→ **WHAT TO DO**: Restate word for word the lines of the records below, starting at the line that contains "[226; 128; 132];" and ending at the line that contains "String.string_of_list_ascii (map Ascii.ascii_of_nat", with both of those lines included and nothing else.

→ **Stored data**:
(** * Image-feature-extraction-workshop: [image_generator.py]

    A shallow embedding of [NovaCanvasImageGenerator] and [main], and the
    properties of the batch runner stated over it.

    Modelling boundary.
    - The remote endpoint, JSON parsing of the response body, base64
      decoding, the file system, client construction and the keyboard are
      the environment: a record of oracles ([Env]) whose answers may depend
      on everything that happened before (the trace of events).
    - Python exceptions are the instances of [Exception], the class that the
      program's two [except Exception] clauses catch.
    - Console output ([print]) and console input ([input]) do not fail; a
      printed line is recorded by its tag and interpolated values, not by its
      formatted text.
    - Strings are byte strings holding UTF-8 text; the prompts and file names
      of the program are ASCII.
    - A file is identified by the path given to [open]: the store maps path
      strings to contents and resolves neither [.] and [..] nor links nor
      letter case. *)

From Stdlib Require Import Floats ZArith.
From stdpp Require Import gmap strings list.

Open Scope string_scope.
Open Scope list_scope.

(** ** Python values that cross the program's boundary *)

Abbreviation bytes := (list Byte.byte).

(** An instance of Python's [Exception]: its class name and [str(e)]. *)
Record exn := PyExc { exc_class : string; exc_str : string }.

(** What [json.dumps] takes and [json.loads] gives.  A [dict] keeps its
    insertion order, so it is an association list. *)
#[warnings="-register-all"]
Inductive json :=
| JNull
| JBool (b : bool)
| JInt (z : Z)
| JFloat (f : float)
| JStr (s : string)
| JArr (items : list json)
| JObj (fields : list (string * json)).

(** [d[k]] on a dict. *)
Fixpoint dict_get (k : string) (d : list (string * json)) : option json :=
  match d with
  | [] => None
  | (k', v) :: d' => if String.eqb k k' then Some v else dict_get k d'
  end.

(** [d[k] = v] on a dict: an existing key keeps its position, a new key goes
    last. *)
Fixpoint dict_set (k : string) (v : json) (d : list (string * json))
  : list (string * json) :=
  match d with
  | [] => [(k, v)]
  | (k', v') :: d' =>
      if String.eqb k k' then (k', v) :: d' else (k', v') :: dict_set k v d'
  end.

(** [d[k1][k2] = v], as in [request_body["imageGenerationConfig"]["seed"] = seed]:
    the inner dict is shared with the outer one, so the update shows through
    [d].  The program only does this on a key holding a dict. *)
Fixpoint dict_set_in (k1 k2 : string) (v : json) (d : list (string * json))
  : list (string * json) :=
  match d with
  | [] => []
  | (k', v') :: d' =>
      if String.eqb k1 k' then
        match v' with
        | JObj inner => (k', JObj (dict_set k2 v inner)) :: d'
        | _ => (k', v') :: d'
        end
      else (k', v') :: dict_set_in k1 k2 v d'
  end.

(** [s1 in s2] on two [str]. *)
Fixpoint str_contains (needle hay : string) : bool :=
  String.prefix needle hay
  || match hay with
     | EmptyString => false
     | String _ hay' => str_contains needle hay'
     end.

(** [s[:n]]. *)
Definition str_take (n : nat) (s : string) : string := String.substring 0 n s.

(** The 29 characters for which Python's [str.isspace] holds, each by the
    bytes of its UTF-8 encoding: the ASCII ones (tab to carriage return, the
    four separators, the space), U+0085, U+00A0, U+1680, U+2000 to U+200A,
    U+2028, U+2029, U+202F, U+205F and U+3000. *)
Definition whitespace_bytes : list (list nat) :=
  [ [9]; [10]; [11]; [12]; [13]; [28]; [29]; [30]; [31]; [32];
    [194; 133]; [194; 160]; [225; 154; 128];
    [226; 128; 128]; [226; 128; 129]; [226; 128; 130]; [226; 128; 131];
    [226; 128; 132]; [226; 128; 133]; [226; 128; 134]; [226; 128; 135];
    [226; 128; 136]; [226; 128; 137]; [226; 128; 138];
    [226; 128; 168]; [226; 128; 169]; [226; 128; 175];
    [226; 129; 159]; [227; 128; 128] ].

Definition of_bytes (codes : list nat) : string :=
  String.string_of_list_ascii (map Ascii.ascii_of_nat codes).

Definition whitespace : list string := map of_bytes whitespace_bytes.

(** [s] without its prefix [p], when it starts with [p]. *)
Fixpoint drop_prefix (p s : string) : option string :=
  match p with
  | EmptyString => Some s
  | String a p' =>
      match s with
      | EmptyString => None
      | String b s' => if Ascii.eqb a b then drop_prefix p' s' else None
      end
  end.

(** [s] without the first of [spaces] it starts with, if there is one. *)
Fixpoint drop_space (spaces : list string) (s : string) : option string :=
  match spaces with
  | [] => None
  | space :: spaces' =>
      match drop_prefix space s with
      | Some s' => Some s'
      | None => drop_space spaces' s
      end
  end.

(** Leading characters of [spaces] removed, one at a time; a string of [n]
    bytes has at most [n] of them. *)
Fixpoint lstrip_with (spaces : list string) (n : nat) (s : string) : string :=
  match n with
  | 0 => s
  | S n' =>
      match drop_space spaces s with
      | Some s' => lstrip_with spaces n' s'
      | None => s
      end
  end.

Definition lstrip (s : string) : string :=
  lstrip_with whitespace (String.length s) s.

(** The same from the end: on the reversed string, with each character's
    bytes reversed. *)
Definition rstrip (s : string) : string :=
  String.rev
    (lstrip_with (map String.rev whitespace) (String.length s) (String.rev s)).

(** [s.strip()]. *)
Definition strip (s : string) : string := rstrip (lstrip s).

(** [os.path.join(a, b)] (posixpath). *)
Definition os_path_join (a b : string) : string :=
  if String.prefix "/" b then b
  else if String.eqb a "" || String.prefix "/" (String.rev a) then a +:+ b
  else a +:+ "/" +:+ b.

(** ** The console, the trace and the world *)

(** The lines the program prints, by the statement that prints them. *)
Inductive Line :=
| LnGenerating (filename : string)
| LnPrompt (prompt100 : string)
| LnSaved (output_path : string)
| LnNoImage (filename : string)
| LnError (filename : string) (reason : string)
| LnStarting (count : nat)
| LnOutputDir (dir : string)
| LnRule (width : nat)
| LnProgress (i total : nat) (description : string)
| LnWaiting (seconds : Z)
| LnBlankRule (width : nat)
| LnComplete
| LnSuccessful (count : nat)
| LnFailed (count : nat)
| LnSavedIn (dir : string)
| LnTesting
| LnTestOk
| LnTestFailed
| LnTitle
| LnInitOk
| LnInitFailed (reason : string)
| LnCheckCredentials
| LnMenu (item : nat)
| LnInvalidChoice.

(** Everything the program does to the outside, in the order it does it. *)
Inductive Event :=
| EvPrint (l : Line)
| EvInput (prompt : string)
| EvClient (service_name region_name : string)
| EvMakedirs (path : string)
| EvInvoke (modelId : string) (body : json) (contentType : string)
| EvOpen (path : string)
| EvSleep (seconds : Z).

(** The files of the machine and the history of the run. *)
Record World := mkWorld { fs : gmap string bytes; trace : list Event }.

Definition log (e : Event) (w : World) : World :=
  mkWorld (fs w) (trace w ++ [e]).

(** ** The environment *)

(** What [invoke_model] followed by [json.loads(response['body'].read())]
    comes to. *)
Inductive invoke_result :=
| InvokeRaises (e : exn)
| BodyRaises (e : exn)
| Body (response_body : json).

(** What [with open(path, 'wb') as f: f.write(data)] comes to: the file holds
    [data]; or [open] raises and nothing is created or truncated; or the file
    is created or truncated and then the write or the close raises, leaving
    [kept] in it. *)
Inductive write_result :=
| Written
| OpenRaises (e : exn)
| WriteRaises (e : exn) (kept : bytes).

Record Env := mkEnv {
  boto3_client : list Event -> string -> string -> option exn;
  os_makedirs : list Event -> string -> option exn;
  invoke_model : list Event -> string -> json -> string -> invoke_result;
  b64decode : string -> exn + bytes;
  open_write : list Event -> string -> bytes -> write_result;
  input : list Event -> string -> string
}.

(** ** Computations: state and exceptions *)

Inductive result (A : Type) :=
| Ret (a : A)
| Raise (e : exn).
Arguments Ret {A} a.
Arguments Raise {A} e.

Definition M (A : Type) : Type := World -> result A * World.

Definition ret {A} (a : A) : M A := fun w => (Ret a, w).

Definition raise {A} (e : exn) : M A := fun w => (Raise e, w).

Definition bind {A B} (m : M A) (k : A -> M B) : M B :=
  fun w =>
    match m w with
    | (Ret a, w') => k a w'
    | (Raise e, w') => (Raise e, w')
    end.

(** [try: body except Exception as e: handler(e)]. *)
Definition try_except {A} (body : M A) (handler : exn -> M A) : M A :=
  fun w =>
    match body w with
    | (Ret a, w') => (Ret a, w')
    | (Raise e, w') => handler e w'
    end.

Declare Scope py_scope.
Delimit Scope py_scope with py.
Notation "x <- c1 ;; c2" := (bind c1 (fun x => c2))
  (at level 100, c1 at next level, right associativity) : py_scope.
Notation "c1 ;; c2" := (bind c1 (fun _ => c2))
  (at level 100, right associativity) : py_scope.
Open Scope py_scope.

Definition print (l : Line) : M unit :=
  fun w => (Ret tt, log (EvPrint l) w).

Definition lift {A} (r : result A) : M A := fun w => (r, w).

(** ** Operations on parsed JSON, with the exceptions Python raises *)

Definition TypeError (msg : string) : exn := PyExc "TypeError" msg.
Definition KeyError (msg : string) : exn := PyExc "KeyError" msg.
Definition IndexError (msg : string) : exn := PyExc "IndexError" msg.
Definition ValueError (msg : string) : exn := PyExc "ValueError" msg.

(** ['k' in v]: key of a dict, element of a list, substring of a str. *)
Definition py_in (k : string) (v : json) : result bool :=
  match v with
  | JObj d => Ret (match dict_get k d with Some _ => true | None => false end)
  | JArr items =>
      Ret (existsb (fun x => match x with
                             | JStr s => String.eqb k s
                             | _ => false
                             end) items)
  | JStr s => Ret (str_contains k s)
  | _ => Raise (TypeError "argument is not iterable")
  end.

(** [v['k']]. *)
Definition py_getitem (v : json) (k : string) : result json :=
  match v with
  | JObj d =>
      match dict_get k d with
      | Some x => Ret x
      | None => Raise (KeyError k)
      end
  | JArr _ => Raise (TypeError "list indices must be integers or slices, not str")
  | JStr _ => Raise (TypeError "string indices must be integers, not 'str'")
  | _ => Raise (TypeError "object is not subscriptable")
  end.

(** [len(v)]. *)
Definition py_len (v : json) : result nat :=
  match v with
  | JArr items => Ret (length items)
  | JStr s => Ret (String.length s)
  | JObj d => Ret (length d)
  | _ => Raise (TypeError "object has no len()")
  end.

(** [v[0]]. *)
Definition py_getitem0 (v : json) : result json :=
  match v with
  | JArr (x :: _) => Ret x
  | JArr [] => Raise (IndexError "list index out of range")
  | JStr (String c _) => Ret (JStr (String c EmptyString))
  | JStr EmptyString => Raise (IndexError "string index out of range")
  | JObj _ => Raise (KeyError "0")
  | _ => Raise (TypeError "object is not subscriptable")
  end.

(** [if result:] on what [generate_image] returns: a path or [None]. *)
Definition truthy (r : option string) : bool :=
  match r with
  | Some s => negb (String.eqb s "")
  | None => false
  end.

(** ** The data model of the batch *)

(** One entry of the job list: the dict literals of lines 90-139. *)
Record PromptData := mkPromptData {
  filename : string;
  prompt : string;
  description : string
}.

(** The local [prompts] of [generate_workshop_images]. *)
Definition prompts : list PromptData := [
  mkPromptData "01_basic_white_tshirt"
    "A clean white cotton t-shirt on a plain white background, front view, no wrinkles, studio lighting, product photography style, minimalist, high resolution"
    "Basic solid color t-shirt";
  mkPromptData "02_striped_longsleeve"
    "A navy blue and white horizontal striped long-sleeve shirt, crew neck, regular fit, laid flat on white background, professional product photo, even lighting"
    "Striped long-sleeve shirt";
  mkPromptData "03_checkered_buttonup"
    "A red and black checkered flannel button-up shirt, classic collar, long sleeves, regular fit, hanging on white background, studio photography"
    "Checkered button-up shirt";
  mkPromptData "04_oversized_hoodie"
    "An oversized gray hoodie sweatshirt with hood up, loose fit, kangaroo pocket, long sleeves, on plain background, casual streetwear style"
    "Oversized hoodie";
  mkPromptData "05_floral_blouse"
    "A light pink blouse with small white floral pattern, V-neck, short sleeves, fitted silhouette, on white background, feminine style, soft lighting"
    "Floral print blouse";
  mkPromptData "06_vintage_band_tshirt"
    "A black vintage-style band t-shirt with distressed graphic print, crew neck, short sleeves, slightly faded, relaxed fit, on neutral background"
    "Vintage band t-shirt";
  mkPromptData "07_formal_dress_shirt"
    "A crisp white formal dress shirt, French cuffs, spread collar, long sleeves, slim fit, pressed and neat, professional product photography"
    "Formal dress shirt";
  mkPromptData "08_crop_top"
    "A bright yellow crop top, sleeveless, scoop neckline, fitted style, modern casual wear, on clean white background, good lighting"
    "Crop top";
  mkPromptData "09_turtleneck_sweater"
    "A burgundy turtleneck sweater, long sleeves, fitted silhouette, ribbed texture, fall/winter style, on neutral background, cozy aesthetic"
    "Turtleneck sweater";
  mkPromptData "10_tiedye_tshirt"
    "A tie-dye t-shirt with rainbow spiral pattern, crew neck, short sleeves, regular fit, vibrant colors, casual hippie style, bright lighting"
    "Tie-dye t-shirt"
].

→ **ANSWER AREA**:
    [226; 128; 132]; [226; 128; 133]; [226; 128; 134]; [226; 128; 135];
    [226; 128; 136]; [226; 128; 137]; [226; 128; 138];
    [226; 128; 168]; [226; 128; 169]; [226; 128; 175];
    [226; 129; 159]; [227; 128; 128] ].

Definition of_bytes (codes : list nat) : string :=
  String.string_of_list_ascii (map Ascii.ascii_of_nat codes).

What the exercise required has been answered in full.